* [Collected data]
Lemma exec_Release h : w h = Settled -> exec_good s held (Release h) (upd w h Loose).
Proof.
  intros Hh. destruct (settled h Hh) as (p & P1 & P2). unfold exec_good. cbn. unfold object. rewrite P1. cbn.
  assert (Hs : forall x, is_status (objects s) (set_held h None held) (upd w h Loose x) x).
  { eapply status_upd; [by apply (mi_status _ _ _ M)|intros x Hx; by rewrite lookup_set_held, decide_False|]. exists p. by rewrite lookup_set_held, decide_True. }
  assert (Hf : forall x, x ∉ [h] -> set_held h None held !! x = held !! x) by (intros x Hx%not_in_one; by rewrite lookup_set_held, decide_False).
  destruct (control_ p) as [b|] eqn:Eb.
  - destruct (mi_held _ _ _ M h b P2) as [k Hk]. destruct (mem_fetch s held w b k (-1) _ _ M Hk Hs) as (s' & Ef & M' & Eo & Et & Ebl).
    { intros b'. rewrite count_set, P2, (decide_False (P := None = Some b')) by done. destruct (decide (b = b')) as [->|]; [rewrite decide_True|rewrite decide_False by congruence]; (done || lia). }
    rewrite Ef. cbn. exists s', (if refs k =? 1 then [Destroy b] else []), (set_held h None held). split; [done|]. split; [done|].
    assert (Hp : 0 < count held b) by by eapply count_pos. assert (Hr := mi_refs _ _ _ M b k Hk).
    assert (Hc : count (set_held h None held) b = count held b - 1) by (rewrite count_set, P2, decide_True, decide_False by done; lia).
    assert (Hn : ~ dying s b) by (intros (k' & Hk' & E0); rewrite Hk in Hk'; injection Hk' as <-; lia).
    apply effect_blocks; auto; try done.
    + intros b'. unfold dying. rewrite Ebl. split.
      * intros (k' & Hk' & E0). rewrite lookup_insert in Hk'. case_decide as E; [|by eauto]. injection Hk' as <-. cbn in E0. right. subst b'. destruct (Z.eqb_spec (refs k) 1); [done|lia].
      * intros [(k' & Hk' & E0)|El]; [exists k'; rewrite lookup_insert_ne; [done|]; intros <-; rewrite Hk in Hk'; injection Hk' as <-; lia|].
        destruct (Z.eqb_spec (refs k) 1); [|done]. injection El as ->. eexists. rewrite lookup_insert_eq. split; [done|]. cbn. lia.
    + destruct (refs k =? 1); [right; eauto|by left].
  - eexists s, [], held. split; [done|]. split; [|by apply effect_blocks; auto; try done; intros b; split; [auto|intros [?|?]]].
    assert (E : set_held h None held = held) by (apply map_eq; intros x; rewrite lookup_set_held; case_decide; by subst). rewrite E in Hs.
    pose proof M as [_ ? ? ? ? ? ?]. by split.
Qed.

* [EXERCISE DESCRIPTION] From the records above, transcribe without alteration every line from the one with "- destruct (mi_held" to the one with "- eexists s, [], held.", inclusive.

* [SOLUTION FOR THIS EXERCISE]
  - destruct (mi_held _ _ _ M h b P2) as [k Hk]. destruct (mem_fetch s held w b k (-1) _ _ M Hk Hs) as (s' & Ef & M' & Eo & Et & Ebl).
    { intros b'. rewrite count_set, P2, (decide_False (P := None = Some b')) by done. destruct (decide (b = b')) as [->|]; [rewrite decide_True|rewrite decide_False by congruence]; (done || lia). }
    rewrite Ef. cbn. exists s', (if refs k =? 1 then [Destroy b] else []), (set_held h None held). split; [done|]. split; [done|].
    assert (Hp : 0 < count held b) by by eapply count_pos. assert (Hr := mi_refs _ _ _ M b k Hk).
    assert (Hc : count (set_held h None held) b = count held b - 1) by (rewrite count_set, P2, decide_True, decide_False by done; lia).
    assert (Hn : ~ dying s b) by (intros (k' & Hk' & E0); rewrite Hk in Hk'; injection Hk' as <-; lia).
    apply effect_blocks; auto; try done.
    + intros b'. unfold dying. rewrite Ebl. split.
      * intros (k' & Hk' & E0). rewrite lookup_insert in Hk'. case_decide as E; [|by eauto]. injection Hk' as <-. cbn in E0. right. subst b'. destruct (Z.eqb_spec (refs k) 1); [done|lia].
      * intros [(k' & Hk' & E0)|El]; [exists k'; rewrite lookup_insert_ne; [done|]; intros <-; rewrite Hk in Hk'; injection Hk' as <-; lia|].
        destruct (Z.eqb_spec (refs k) 1); [|done]. injection El as ->. eexists. rewrite lookup_insert_eq. split; [done|]. cbn. lia.
    + destruct (refs k =? 1); [right; eauto|by left].
  - eexists s, [], held. split; [done|]. split; [|by apply effect_blocks; auto; try done; intros b; split; [auto|intros [?|?]]].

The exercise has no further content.